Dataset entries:

==================================================

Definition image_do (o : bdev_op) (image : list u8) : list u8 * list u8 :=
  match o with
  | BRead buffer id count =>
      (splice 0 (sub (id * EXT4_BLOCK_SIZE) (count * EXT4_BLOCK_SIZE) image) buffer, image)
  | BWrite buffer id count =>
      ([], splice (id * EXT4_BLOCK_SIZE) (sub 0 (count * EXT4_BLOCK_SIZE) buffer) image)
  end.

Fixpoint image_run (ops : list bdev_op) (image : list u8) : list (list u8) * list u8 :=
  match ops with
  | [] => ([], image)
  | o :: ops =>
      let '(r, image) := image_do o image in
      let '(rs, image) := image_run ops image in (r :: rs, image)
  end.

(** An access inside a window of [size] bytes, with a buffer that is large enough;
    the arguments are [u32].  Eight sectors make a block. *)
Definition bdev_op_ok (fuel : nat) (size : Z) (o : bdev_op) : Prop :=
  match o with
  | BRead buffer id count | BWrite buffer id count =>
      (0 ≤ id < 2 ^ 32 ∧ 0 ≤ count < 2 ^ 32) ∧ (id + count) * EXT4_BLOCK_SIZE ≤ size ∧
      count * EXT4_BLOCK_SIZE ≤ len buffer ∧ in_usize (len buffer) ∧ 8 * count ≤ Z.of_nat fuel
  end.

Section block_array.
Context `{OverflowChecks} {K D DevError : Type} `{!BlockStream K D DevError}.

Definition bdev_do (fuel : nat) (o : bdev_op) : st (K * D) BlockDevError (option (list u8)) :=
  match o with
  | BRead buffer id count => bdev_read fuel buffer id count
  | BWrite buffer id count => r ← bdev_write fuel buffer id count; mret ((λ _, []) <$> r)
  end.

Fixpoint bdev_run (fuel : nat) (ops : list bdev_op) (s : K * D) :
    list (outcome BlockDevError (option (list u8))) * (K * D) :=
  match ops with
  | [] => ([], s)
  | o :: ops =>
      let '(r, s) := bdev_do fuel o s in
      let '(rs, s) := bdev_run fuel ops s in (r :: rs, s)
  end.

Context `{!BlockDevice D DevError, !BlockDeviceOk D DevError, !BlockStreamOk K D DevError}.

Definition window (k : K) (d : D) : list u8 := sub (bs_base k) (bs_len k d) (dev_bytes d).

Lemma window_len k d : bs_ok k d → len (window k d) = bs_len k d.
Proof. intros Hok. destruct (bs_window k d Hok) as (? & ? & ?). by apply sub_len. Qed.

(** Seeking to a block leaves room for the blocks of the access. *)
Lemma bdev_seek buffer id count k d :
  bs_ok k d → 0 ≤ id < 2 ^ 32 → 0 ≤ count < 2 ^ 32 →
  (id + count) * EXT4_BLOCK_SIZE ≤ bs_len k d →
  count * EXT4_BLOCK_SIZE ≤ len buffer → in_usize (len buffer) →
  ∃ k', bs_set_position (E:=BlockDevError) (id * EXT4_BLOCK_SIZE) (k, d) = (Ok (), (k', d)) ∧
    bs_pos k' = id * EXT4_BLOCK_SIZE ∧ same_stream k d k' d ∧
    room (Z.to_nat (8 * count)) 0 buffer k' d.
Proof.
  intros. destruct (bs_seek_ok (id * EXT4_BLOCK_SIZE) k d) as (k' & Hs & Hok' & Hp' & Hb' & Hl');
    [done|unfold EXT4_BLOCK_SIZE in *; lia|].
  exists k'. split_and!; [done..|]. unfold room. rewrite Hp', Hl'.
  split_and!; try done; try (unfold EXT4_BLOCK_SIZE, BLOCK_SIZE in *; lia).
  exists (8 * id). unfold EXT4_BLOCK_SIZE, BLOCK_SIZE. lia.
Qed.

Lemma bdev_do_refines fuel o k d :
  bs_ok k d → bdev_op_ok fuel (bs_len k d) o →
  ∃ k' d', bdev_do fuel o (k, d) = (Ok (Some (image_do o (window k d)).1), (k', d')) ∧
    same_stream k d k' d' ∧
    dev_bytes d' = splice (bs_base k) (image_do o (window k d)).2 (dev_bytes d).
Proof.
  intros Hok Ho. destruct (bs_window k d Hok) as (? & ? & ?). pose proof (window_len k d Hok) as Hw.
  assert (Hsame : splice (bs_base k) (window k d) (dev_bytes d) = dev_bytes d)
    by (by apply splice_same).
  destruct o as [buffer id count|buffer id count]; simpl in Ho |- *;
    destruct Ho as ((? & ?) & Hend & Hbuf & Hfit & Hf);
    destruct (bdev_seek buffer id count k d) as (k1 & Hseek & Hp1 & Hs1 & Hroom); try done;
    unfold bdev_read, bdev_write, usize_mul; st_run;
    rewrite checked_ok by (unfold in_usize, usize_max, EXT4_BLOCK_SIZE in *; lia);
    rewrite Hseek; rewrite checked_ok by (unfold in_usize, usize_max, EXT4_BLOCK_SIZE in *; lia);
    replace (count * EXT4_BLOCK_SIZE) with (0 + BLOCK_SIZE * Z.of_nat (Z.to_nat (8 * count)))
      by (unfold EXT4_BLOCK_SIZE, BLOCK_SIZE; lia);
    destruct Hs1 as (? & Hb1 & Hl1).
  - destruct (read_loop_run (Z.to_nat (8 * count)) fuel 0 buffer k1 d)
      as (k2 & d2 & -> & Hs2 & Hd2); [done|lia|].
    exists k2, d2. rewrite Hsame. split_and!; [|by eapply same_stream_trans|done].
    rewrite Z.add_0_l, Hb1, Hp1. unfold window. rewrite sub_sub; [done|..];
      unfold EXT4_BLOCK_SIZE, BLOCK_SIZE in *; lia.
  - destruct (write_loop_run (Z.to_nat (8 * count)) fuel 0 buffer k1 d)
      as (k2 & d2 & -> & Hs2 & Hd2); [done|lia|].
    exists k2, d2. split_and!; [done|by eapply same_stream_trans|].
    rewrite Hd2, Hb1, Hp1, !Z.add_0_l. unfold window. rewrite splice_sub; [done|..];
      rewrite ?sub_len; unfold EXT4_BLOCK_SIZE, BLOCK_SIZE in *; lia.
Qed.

==================================================

Copy each line from the entries above that has the word "Fixpoint" in it.

Fixpoint image_run (ops : list bdev_op) (image : list u8) : list (list u8) * list u8 :=
Fixpoint bdev_run (fuel : nat) (ops : list bdev_op) (s : K * D) :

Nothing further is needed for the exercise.